I tested the small model with a few images from Clevr. On first blush I am afraid it didn't do very well at all, it got object counts totally wrong and struggled to identify shapes and colours.
Still, it seems to understand what's in the images in general (cones and spheres and cubes), and the fact that it runs on my mac book at all is basically amazing.
Did they fix multiline editing yet? Any interactive input that wraps across 3+ lines seems to become off-by-one when editing (but fine if you only append?), and this will be only more common with long filenames being added. And triple-quote breaks editing entirely.
How does this address the security concern of filenames being detected and read when not wanted?
Is Qwen2VL supported too? Its a great vision model, works in comfyui. Llama3.2s vision seems to be super censored...
I thought llamacpp didn't support images yet, has that changed or ollama is using a different library for this?
Does anyone know if this will run on the iPhone 15 (6GB) or iPhone 16 (8GB)

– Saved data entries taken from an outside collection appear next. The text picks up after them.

Definition h_get_pckcrl (req : HttpIn) : CM Response :=
  q ← pccs_query req;
  version ← version req;
  ca ← try_ (pck_ca (first q "ca"));
  rec ← Cache.get_pckcrl cfg ca version;
  let h := insert SGX_PCK_CRL_ISSUER_CHAIN (cr_issuer_chain rec) ∅ in
  let der := match first q "encoding" with Some e => eq_ic e "DER" | None => false end in
  if der then answer (bytes_response 200 (put_header "content-type" CONTENT_TYPE_CRL h) (cr_pckcrl rec))
  else answer (text 200 (put_header "content-type" CONTENT_TYPE_PEM h) (hex_encode (cr_pckcrl rec))).

Definition h_get_tcb (prod_type : Z) (req : HttpIn) : CM Response :=
  q ← pccs_query req;
  version ← version req;
  fmspc ← try_ (Validate.fmspc (first q "fmspc"));
  update ← try_ (update_type (first q "update") false);
  rec ← Cache.get_tcb cfg prod_type fmspc version update;
  answer (json_value 200 (insert (tcb_issuer_chain_name version) (tr_issuer_chain rec) ∅)
            (tr_tcbinfo rec) (tr_raw_body rec)).

Definition h_get_identity (enclave_id : Z) (req : HttpIn) : CM Response :=
  q ← pccs_query req;
  version ← version req;
  update ← try_ (update_type (first q "update") false);
  rec ← Cache.get_identity cfg enclave_id version update;
  answer (json_value 200 (insert SGX_ENCLAVE_IDENTITY_ISSUER_CHAIN (ir_issuer_chain rec) ∅)
            (ir_identity rec) (ir_raw_body rec)).

Definition h_get_rootcacrl (req : HttpIn) : CM Response :=
  version ← version req;
  crl ← Cache.get_rootcacrl cfg version;
  answer (text 200 (put_header "content-type" CONTENT_TYPE_CRL ∅) (hex_encode crl)).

Can it run the quantized models?
how likely is it to run on a reasonably new windows laptop?
This was a pretty heavy lift for us to get out which was why it took a while. In addition to writing new image processing routines, a vision encoder, and doing cross attention, we also ended up re-architecting the way the models get run by the scheduler. We'll have a technical blog post soon about all the stuff that ended up changing.